Twenty four-year-old Yaacoub is a Swedish-Lebanese citizen who used France and the Netherlands as locations to carry out work for Hezbollah, according to his testimony at the trial. He was convicted on five of eight criminal charges. Yaacoub was arrested just days before an alleged Iran-Hezbollah operation blew up an Israeli tour bus in Bulgaria.
Two alleged Hezbollah operatives participated in the bombing of a tour bus in the Black Sea resort of Burgas in July 2012, which killed five Israelis and their Bulgarian bus driver. The suspects are believed to be in Lebanon. Both Hezbollah operatives used European locations to carry out their terror attack, including travelling through Poland and Romania.

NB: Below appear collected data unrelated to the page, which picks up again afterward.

(** Everything the claims need to know about a run of [prepare]. *)
Lemma prepare_facts cameraPosition hr h w :
  let w' := exec (prepare cameraPosition hr h) w in
  events w' = events w ++ [PrepareCompleted h (prepareError cameraPosition w)] /\
  rearCamera (self w') = selectRear w /\
  frontCamera (self w') = selectFront w /\
  discoverable w' = discoverable w /\
  currentCamera (self w') =
    match selected (default rear cameraPosition) w with
    | Some dev => Some dev
    | None => currentCamera (self w)
    end /\
  devices w' =
    match selected (default rear cameraPosition) w,
          prepareError cameraPosition w with
    | Some dev, None => <[dev := baseline (device dev w)]> (devices w)
    | _, _ => devices w
    end /\
  (prepareError cameraPosition w = None -> sessionIsRunning (self w') = true).
Proof.
  unfold prepareError. unfold prepare. destruct hr; run.
  all: rewrite initializeCameraDevices_run; cbv zeta.
  all: rewrite !setSelf_setSelf, selectRear_setSelf.
  all: rewrite selected_setSelf, selectFront_setSelf by reflexivity.
  all: destruct (selected _ w) as [dev|] eqn:Hsel; simpl; [|by repeat split].
  all: erewrite initializeCameraInput_run; [| reflexivity | reflexivity].
  all: unfold device at 1; simpl; fold (device dev w).
  all: destruct (inputFailure _) eqn:Hin; simpl; [by repeat split|].
  all: destruct (canAddInput w _ _); destruct (canAddOutput w _); simpl.
  all: erewrite configureCameraSettings_run by reflexivity.
  all: unfold device at 1; simpl; fold (device dev w).
  all: destruct (lockFailure _) eqn:Hlock; simpl.
  all: repeat split; done.
Qed.

Lemma prepare_succeeded cameraPosition h w l :
  l ++ [PrepareCompleted h (prepareError cameraPosition w)]
  = l ++ [PrepareCompleted h None] ->
  prepareError cameraPosition w = None.
Proof. intros H%app_inv_head. by injection H. Qed.

(** The session a run of [prepare] leaves, and what it does not touch. *)
Lemma prepare_more_facts cameraPosition hr h w :
  let w' := exec (prepare cameraPosition hr h) w in
  outcome (prepare cameraPosition hr h) w = Ok tt /\
  photoCaptureCompletionBlock (self w') = photoCaptureCompletionBlock (self w) /\
  sampleBufferCaptureCompletionBlock (self w')
  = sampleBufferCaptureCompletionBlock (self w) /\
  flashMode (self w') = flashMode (self w) /\
  videoZoomFactor (self w') = videoZoomFactor (self w) /\
  exists s,
    captureSession (self w') = Some s /\
    sessionPreset s = (if hr then SessionPreset.photo else SessionPreset.high) /\
    openConfigurations s = 0 /\
    match selected (default rear cameraPosition) w with
    | None => isRunning s = false /\ inputs s = []
    | Some dev =>
        match inputFailure (Device.caps (device dev w)) with
        | Some _ => isRunning s = false /\ inputs s = []
        | None =>
            let i := {| inputId := nextInputId w; inputDevice := dev |} in
            isRunning s = true /\
            cameraInput (self w') = Some i /\
            inputs s =
              (if canAddInput w
                    (if hr then setPreset SessionPreset.photo newSession
                     else newSession) i
               then [i] else [])
        end
    end.
Proof.
  unfold prepare. destruct hr; run.
  all: rewrite initializeCameraDevices_run; cbv zeta.
  all: rewrite !setSelf_setSelf, selectRear_setSelf.
  all: rewrite selected_setSelf, selectFront_setSelf by reflexivity.
  all: destruct (selected _ w) as [dev|] eqn:Hsel; simpl;
    [|by repeat split; eexists; repeat split].
  all: erewrite initializeCameraInput_run; [| reflexivity | reflexivity].
  all: unfold device at 1; simpl; fold (device dev w).
  all: destruct (inputFailure _) eqn:Hin; simpl;
    [by repeat split; eexists; repeat split|].
  all: destruct (canAddInput w _ _) eqn:Hadd; destruct (canAddOutput w _);
    simpl.
  all: erewrite configureCameraSettings_run by reflexivity.
  all: unfold device at 1; simpl; fold (device dev w).
  all: destruct (lockFailure _) eqn:Hlock; simpl.
  all: repeat split; try done.
  all: eexists; repeat split; simpl; auto.
Qed.

Lemma device_lookup w id d : devices w !! id = Some d -> device id w = d.
Proof. intros H. unfold device. by rewrite lookup_total_alt, H. Qed.

Lemma sessionIsRunning_false c :
  sessionIsRunning c = false <->
  captureSession c = None \/
  exists s, captureSession c = Some s /\ isRunning s = false.
Proof.
  unfold sessionIsRunning. destruct (captureSession c) as [s|]; simpl.
  - split; [intros H; right; eauto | intros [H|(s' & H & Hr)]; congruence].
  - split; auto.
Qed.

(** ** Baseline zoom after [prepare] *)

(** C6: after a successful [prepare(rear)] the selected rear device, taken
    at its default zoom factor 1.0, has zoom factor 2.0 if and only if it is
    the multi-lens ([builtInTripleCamera]) unit; on hardware that exposes no
    multi-lens rear unit the selected device is the wide-angle camera and
    its zoom stays 1.0.  The session is then running. *)
Theorem prepare_rear_baseline_zoom (hr : bool) (h : CallbackId) (w : World)
    (dev : DeviceId) :
  let w' := exec (prepare (Some rear) hr h) w in
  events w' = events w ++ [PrepareCompleted h None] ->
  currentCamera (self w') = Some dev ->
  (Device.videoZoomFactor (device dev w) == 1)%Q ->
  rearCamera (self w') = Some dev /\
  sessionIsRunning (self w') = true /\
  ((Device.videoZoomFactor (device dev w') == 2)%Q <->
   deviceType (Device.caps (device dev w'))
   = DeviceType.builtInTripleCamera) /\
  (AVCaptureDevice_default DeviceType.builtInTripleCamera Position.back w
   = None ->
   deviceType (Device.caps (device dev w'))
   = DeviceType.builtInWideAngleCamera /\
   (Device.videoZoomFactor (device dev w') == 1)%Q).
Proof.
  intros w'.
  destruct (prepare_facts (Some rear) hr h w)
    as (Hev & Hrear & _ & _ & Hcur & Hdev & Hrun).
  fold w' in Hev, Hrear, Hcur, Hdev, Hrun. simpl in Hcur, Hdev.
  intros Hok Hc Hz. rewrite Hev in Hok. apply prepare_succeeded in Hok.
  rewrite Hok in Hdev. specialize (Hrun Hok).
  assert (Hsel : selectRear w = Some dev).
  { destruct (selectRear w) eqn:E; [congruence|].
    unfold prepareError in Hok. simpl in Hok. by rewrite E in Hok. }
  rewrite Hsel in Hdev.
  assert (Hd : device dev w' = baseline (device dev w)).
  { unfold device at 1. by rewrite Hdev, lookup_total_insert_eq. }
  rewrite Hd, baseline_caps, baseline_zoom.
  split; [congruence|]. split; [done|].
  apply selectRear_spec in Hsel as (d & Hlk%device_lookup & _ & Hty).
  rewrite Hlk in *. split.
  - case_bool_decide as Ht; [done|]. split; [|done].
    intros H2. rewrite Hz in H2. discriminate H2.
  - intros Hnone. destruct Hty as [[Ht _]|[_ Ht]]; [congruence|].
    split; [done|]. rewrite bool_decide_eq_false_2; [done|congruence].
Qed.

Lemma prepare_rear_baseline_zoom_witness :
  (Device.videoZoomFactor
     (device 0%nat (exec (prepare (Some rear) false 7%nat) multiLensPhone))
   == 2)%Q /\
  (Device.videoZoomFactor
     (device 1%nat (exec (prepare (Some rear) false 7%nat) singleLensPhone))
   == 1)%Q.
Proof.
  split.
  - pose proof (prepare_rear_baseline_zoom false 7 multiLensPhone 0
                  eq_refl eq_refl (Qeq_refl 1)) as (_ & _ & [_ H] & _).
    apply H. reflexivity.
  - pose proof (prepare_rear_baseline_zoom false 7 singleLensPhone 1
                  eq_refl eq_refl (Qeq_refl 1)) as (_ & _ & _ & H).
    apply H. reflexivity.
Defined.

(** ** The default camera position *)

(** C10: [prepare] with no camera position behaves as [prepare(rear)]: the
    rear device is the one selected, and when the hardware has no rear
    device the call fails with [noCamerasAvailable] whether or not a front
    camera exists. *)
Theorem prepare_defaults_to_rear (hr : bool) (h : CallbackId) (w : World) :
  prepare None hr h w = prepare (Some rear) hr h w /\
  let w' := exec (prepare None hr h) w in
  match selectRear w with
  | Some dev =>
      currentCamera (self w') = Some dev /\ rearCamera (self w') = Some dev /\
      position (Device.caps (device dev w')) = Position.back
  | None =>
      events w' =
        events w ++
          [PrepareCompleted h (Some (ControllerError noCamerasAvailable))]
  end.
Proof.
  split; [reflexivity|]. intros w'.
  destruct (prepare_facts None hr h w)
    as (Hev & Hrear & _ & _ & Hcur & Hdev & _).
  fold w' in Hev, Hrear, Hcur, Hdev. unfold prepareError in *. simpl in *.
  destruct (selectRear w) as [dev|] eqn:Hsel; [|done].
  split; [done|]. split; [done|].
  apply selectRear_spec in Hsel as (d & Hlk%device_lookup & Hpos & _).
  assert (Hc : Device.caps (device dev w') = Device.caps (device dev w)).
  { unfold device at 1. rewrite Hdev.
    repeat case_match; by rewrite ?lookup_total_insert_eq, ?baseline_caps. }
  by rewrite Hc, Hlk.
Qed.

The then-Bulgarian interior minister, Tsvetan Tsvetanov, announced in February that Hezbollah operatives had been responsible for the Burgas attack. Tsvetanov said the two suspected Burgas perpetrators “were members of the militant wing of Hezbollah” and added that investigators had found information “showing the financing and connection between Hezbollah and the two suspects.”
France has resisted including Hezbollah in the EU terror list because it fears that it will lose diplomatic leverage in Lebanon. The Netherlands lists Hezbollah’s entire organization as a terror entity. The United Kingdom labels Hezbollah’s military wing as terrorist group.